Echoing Texts
George Chapman's Conspiracy &
Tragedy of Charles Duke of Byron
By Gunilla Florby
August 2005
Lund University Press
ISBN: 9197402389
188 pages, Illustrated, 6 ¼" x 8 ¾"
$75.00 Paper Original
This book is an inter-textual study, offering a close comparative exploration of the discourses behind Chapman's text and the text itself with a view to activating the interpretive potential of the intertextual links. Chapter 2 investigates the French chronicle material from Edward Grimeston's General Inventorie and how Chapman's departures from this material influence our reading.
Chapters 3 and 4 look at the effects of the classical subtexts, above all transpositions from Homer's Iliad, Plutarch's Moralia and Seneca's Oedipus, but also Lucan's Pharsalia. Chapter 5 deals with the cultural and political negotiations in the double play, tracing references to the earl of Essex and his rebellion and allusions to topical issues of Stuart kingship.

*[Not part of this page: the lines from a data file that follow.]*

Lemma b64decode_meta_log (m : bytes) : fst (b64decode_meta m) = [].
Proof.
  unfold b64decode_meta, try_except, lift.
  destruct (Base64.b64decode m); [|reflexivity].
  match goal with |- context [Base64.b64decode ?d] => destruct (Base64.b64decode d) end;
    reflexivity.
Qed.

Lemma remove_padding_log (meta : bytes) : fst (remove_padding meta) = [].
Proof.
  unfold remove_padding.
  destruct (Padding.unpad meta AES.block_size) as [[]|]; try reflexivity.
  unfold lift, bind. destruct (PyStr.decode_utf8 true meta); [reflexivity|].
  destruct (PyStr.rfind _ _); [|reflexivity].
  now destruct (PyStr.encode_utf8 _).
Qed.

Lemma parse_meta_log (meta : bytes) : fst (parse_meta meta) = [].
Proof.
  unfold parse_meta, lift, bind.
  destruct (PyStr.decode_utf8 false meta); [reflexivity|].
  now destruct (Json.loads _).
Qed.

Lemma nil_log (P : cipher_op -> Prop) {A : Type} (m : M A) :
  fst m = [] -> Forall P (fst m).
Proof. intros ->. constructor. Qed.

Lemma decrypt_meta_log (encrypted_meta : bytes) :
  Forall expected_call (fst (decrypt_meta encrypted_meta)).
Proof.
  unfold decrypt_meta, meta_plaintext.
  apply log_bind; [|intros; apply nil_log, parse_meta_log].
  apply log_bind; [apply nil_log, b64decode_meta_log|]. intros ops m _.
  apply log_bind; [|intros; apply nil_log, remove_padding_log].
  unfold aes_decrypt_meta. rewrite fallback_padding.
  destruct (fallback_decrypts m) as (plain & _ & ->). cbn [fst].
  repeat constructor. apply len_pad_pkcs7.
Qed.

Lemma decrypt_audio_log (key region : bytes) (debug : bool) :
  key <> [] /\ rstrip0 key = key ->
  Forall expected_call (fst (decrypt_audio key region debug)).
Proof.
  intros Hkey. unfold decrypt_audio, arc4_new, arc4_decrypt.
  destruct (ARC4.new key); cbn [bind fst ret app]; repeat constructor; apply Hkey.
Qed.

Lemma decrypt_ncm_body_log (data : bytes) (debug : bool) :
  Forall expected_call (fst (decrypt_ncm_body data debug)).
Proof.
  unfold decrypt_ncm_body.
  destruct (negb (startswith data MAGIC_HEADER)); [constructor|].
  apply log_bind; [constructor|]. intros _ N1 _.
  apply log_bind; [apply key_unlock_log|]. intros ops_k key Hk.
  apply key_unlock_ok in Hk.
  apply log_bind; [constructor|]. intros _ N2 _.
  apply log_bind; [apply decrypt_meta_log|]. intros _ meta _.
  apply log_bind; [constructor|]. intros _ N3 _.
  apply log_bind; [now apply decrypt_audio_log|]. intros _ audio _.
  constructor.
Qed.

End CipherLog.

(** X4: in every run of the decoder, on any input and with or without [debug],
    each AES cipher is created with the fixed key, each AES decryption is of
    data whose length is a multiple of 16, and each RC4 cipher is created with
    a key that is not empty and does not end in a zero byte. *)
Theorem every_cipher_call_is_as_expected (data : bytes) (debug : bool) :
  Forall expected_call (fst (decrypt_ncm data debug)).
Proof.
  unfold decrypt_ncm.
  pose proof (decrypt_ncm_body_log data debug) as H.
  destruct (decrypt_ncm_body data debug) as [ops [e|r]]; exact H.
Qed.

(** ** Where a failure comes from *)

Section FailureStages.

Import ErrorTaxonomy.

Lemma b64decode_meta_kind (encrypted_meta : bytes) (ops : list cipher_op)
                          (e : py_exception) :
  b64decode_meta encrypted_meta = (ops, inl e) ->
  kind_of e = Some MetadataDecodeError.
Proof.
  unfold b64decode_meta, try_except, lift, Base64.b64decode.
  destruct (Base64.decode_loop 0 0 0 [] encrypted_meta); [|discriminate].
  match goal with
  | |- context [Base64.decode_loop 0 0 0 [] ?d] =>
      destruct (Base64.decode_loop 0 0 0 [] d) as [e'|] eqn:E
  end; intros H; [|discriminate].
  injection H as _ <-. now apply b64decode_raises in E as [msg ->].
Qed.

Lemma remove_padding_kind (meta : bytes) (ops : list cipher_op) (e : py_exception) :
  remove_padding meta = (ops, inl e) -> kind_of e = Some MetadataDecodeError.
Proof.
  unfold remove_padding.
  destruct (Padding.unpad meta AES.block_size) as [e'|m] eqn:U; [|discriminate].
  apply unpad_raises in U as (msg & -> & K).
  destruct (PyStr.decode_utf8 true meta) as [e'|meta_str] eqn:D.
  - apply decode_utf8_raises in D as [D _]. discriminate D.
  - unfold lift at 1. cbn [bind].
    destruct (PyStr.rfind meta_str 125) as [json_end|].
    + apply decode_utf8_no_surrogate in D.
      destruct (encode_utf8_returns _ (take_no_surrogate (json_end + 1) _ D)) as [b ->].
      discriminate.
    + unfold raise. intros H. now injection H as _ <-.
Qed.

Lemma parse_meta_kind (meta : bytes) (ops : list cipher_op) (e : py_exception) :
  parse_meta meta = (ops, inl e) -> kind_of e = Some MetadataParseError.
Proof.
  unfold parse_meta.
  destruct (PyStr.decode_utf8 false meta) as [e'|text] eqn:D; unfold lift; cbn [bind].
  - intros H. injection H as _ <-. now apply decode_utf8_raises in D as [_ ->].
  - destruct (Json.loads text) as [e'|v] eqn:L; intros H; [|discriminate].
    injection H as _ <-. now apply loads_raises in L.
Qed.
Lemma wire_format_ends (production : bool) (encoded : jsstring) :
  exists middle last,
    wire_format production encoded = ch "c" :: middle ++ [last]
    /\ is_http_whitespace last = false.
Proof.
  unfold wire_format.
  change (lit "chatkit_session_id=") with (ch "c" :: lit "hatkit_session_id=").
  destruct production.
  - exists (lit "hatkit_session_id=" ++ encoded
            ++ lit "; Path=/; Max-Age=2592000; HttpOnly; SameSite=Lax; Secur"),
      (ch "e").
    split; [|reflexivity].
    cbn [app]. rewrite <- !app_assoc. reflexivity.
  - exists (lit "hatkit_session_id=" ++ encoded
            ++ lit "; Path=/; Max-Age=2592000; HttpOnly; SameSite=La"),
      (ch "x").
    split; [|reflexivity].
    cbn [app]. rewrite <- !app_assoc. reflexivity.
Qed.

Lemma wire_format_units (production : bool) (encoded : jsstring) :
  Forall (fun c => is_uri_char c = true) encoded ->
  forallb (fun c => c <=? 255) (wire_format production encoded) = true
  /\ forallb is_value_unit (wire_format production encoded) = true.
Proof.
  intros Huri. rewrite Forall_forall in Huri. unfold wire_format.
  split; rewrite !forallb_app, !andb_true_iff;
    (split; [reflexivity|]);
    (split; [apply forallb_forall; intros c Hc;
             apply uri_char_value_unit; auto|]);
    (split; [reflexivity|]); destruct production; reflexivity.
Qed.

(** A cookie in the wire format is a valid header value, stored as it
    is. *)
Lemma append_wire_format (headers : Headers) (name : jsstring)
    (production : bool) (encoded : jsstring) :
  Forall (fun c => is_uri_char c = true) encoded ->
  Headers_append headers name (wire_format production encoded)
  = Some (headers ++ [(name, wire_format production encoded)]).
Proof.
  intros Huri. unfold Headers_append.
  destruct (wire_format_units production encoded Huri) as [Hb Hv].
  rewrite Hb.
  destruct (wire_format_ends production encoded) as [m [l [E Hl]]].
  assert (Hn : normalize_value (wire_format production encoded)
               = wire_format production encoded).
  { rewrite E. apply normalize_value_kept; [reflexivity | exact Hl]. }
  rewrite Hn, Hv. reflexivity.
Qed.

Lemma new_Response_constructible (payload : json) (status : N)
    (headers : Headers) :
  new_Response payload status headers
  = if constructible_status (unsigned_short status)
    then Some {| response_status := unsigned_short status;
                 response_headers := headers;
                 response_body := payload |}
    else None.
Proof. reflexivity. Qed.

Lemma unsigned_short_small (status : N) :
  status < 65536 -> unsigned_short status = status.
Proof. intros H. unfold unsigned_short. apply N.mod_small, H. Qed.

Lemma buildJsonResponse_resolved
    (request : Request) (env : Env) (rnd : RandomSource) (r : Resolved)
    (payload : json) (status : N) :
  resolveUserId request env rnd = Ok r ->
  buildJsonResponse payload status json_content_type (sessionCookie r)
  = if constructible_status (unsigned_short status)
    then Some {| response_status := unsigned_short status;
                 response_headers := headers_after r;
                 response_body := payload |}
    else None.
Proof.
  intros Hr. unfold buildJsonResponse, headers_after, cookies_of.
  destruct (resolve_cases _ _ _ _ Hr)
    as [[_ [_ Hnone]]|[_ [_ [enc [Henc Hsome]]]]].
  - rewrite Hnone. cbn [map]. rewrite app_nil_r.
    apply new_Response_constructible.
  - rewrite Hsome.
    change (truthy (wire_format (is_production env) enc)) with true.
    cbv iota.
    rewrite append_wire_format
      by (apply (encodeURIComponent_uri_chars (userId r)), Henc).
    apply new_Response_constructible.
Qed.

(** X5: a cookie returned by [resolveUserId] is always a valid header
    value: [buildJsonResponse] never throws because of it and stores it
    unchanged in [Set-Cookie], after [Content-Type]; with such a cookie, or
    none, and a status that is a non-negative integer, it throws exactly
    when [new Response] refuses the status: when the status, converted to
    an unsigned short (modulo 65536), is outside 200..599 or is 204, 205 or
    304.  The response carries the converted status. *)
Theorem X5_resolved_cookie_is_a_valid_header
    (request : Request) (env : Env) (rnd : RandomSource) (r : Resolved)
    (payload : json) (status : N) :
  resolveUserId request env rnd = Ok r ->
  buildJsonResponse payload status json_content_type (sessionCookie r)
  = if constructible_status (unsigned_short status)
    then Some {| response_status := unsigned_short status;
                 response_headers := headers_after r;
                 response_body := payload |}
    else None.
Proof. apply buildJsonResponse_resolved. Qed.

Lemma X5_resolved_cookie_is_a_valid_header_witness :
  buildJsonResponse (error_payload (lit "Missing workflow id")) 400
    json_content_type (Some (wire_format true sample_uuid))
  = Some {| response_status := 400;
            response_headers :=
              [(lit "Content-Type", lit "application/json");
               (lit "Set-Cookie", wire_format true sample_uuid)];
            response_body := error_payload (lit "Missing workflow id") |}.
Proof.
  apply (X5_resolved_cookie_is_a_valid_header request_without_cookie
           env_production (CryptoRandomUUID sample_uuid)
           {| userId := sample_uuid;
              sessionCookie := Some (wire_format true sample_uuid) |}
           (error_payload (lit "Missing workflow id")) 400).
  reflexivity.
Defined.

Example cookie_with_line_feed_is_refused :
  buildJsonResponse JNull 200 json_content_type (Some (lit "a=b" ++ [10] ++ lit "c"))
  = None.
Proof. reflexivity. Qed.

Example status_is_taken_modulo_65536 :
  buildJsonResponse JNull 65736 json_content_type None
  = Some {| response_status := 200;
            response_headers := json_content_type;
            response_body := JNull |}.
Proof. reflexivity. Qed.

Example null_body_status_is_refused :
  buildJsonResponse JNull 304 json_content_type None = None.
Proof. reflexivity. Qed.

(** ** The handler as a whole *)

Section HandlerFacts.

Variable WORKFLOW_ID : jsstring.
Variable JSON_parse : jsstring -> option json.
Variable fetch : UpstreamRequest -> option UpstreamResponse.

Lemma settle_or_unexpected
    (request : Request) (env : Env) (rnd : RandomSource) (r : Resolved)
    (payload : json) (status : N) :
  resolveUserId request env rnd = Ok r ->
  status < 65536 ->
  match
    buildJsonResponse payload status json_content_type (sessionCookie r)
  with
  | Some response => Some response
  | None =>
      buildJsonResponse (error_payload (lit "Unexpected error")) 500
        json_content_type (sessionCookie r)
  end
  = Some (settle r payload status).
Proof.
  intros Hr Hshort. rewrite !(buildJsonResponse_resolved _ _ _ _ _ _ Hr).
  rewrite (unsigned_short_small status Hshort).
  unfold settle. destruct (constructible_status status); reflexivity.
Qed.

The intertextual reading projects a problemitization of the concept of the patriarchical monarch and the absolute state and a veiling of the representative of liberty and individual heroism in a nostalgic light. Together with the overlays of meaning caused by the classical texts, the changes in the chronicle material and the topical allusions register an ideological stance. Repressed, represented in sometimes devious ways, Chapman's version of near-contemporary history nevertheless makes a powerful statement about the relationship between ruler and ruled, pointing to problems of contemporary statecraft.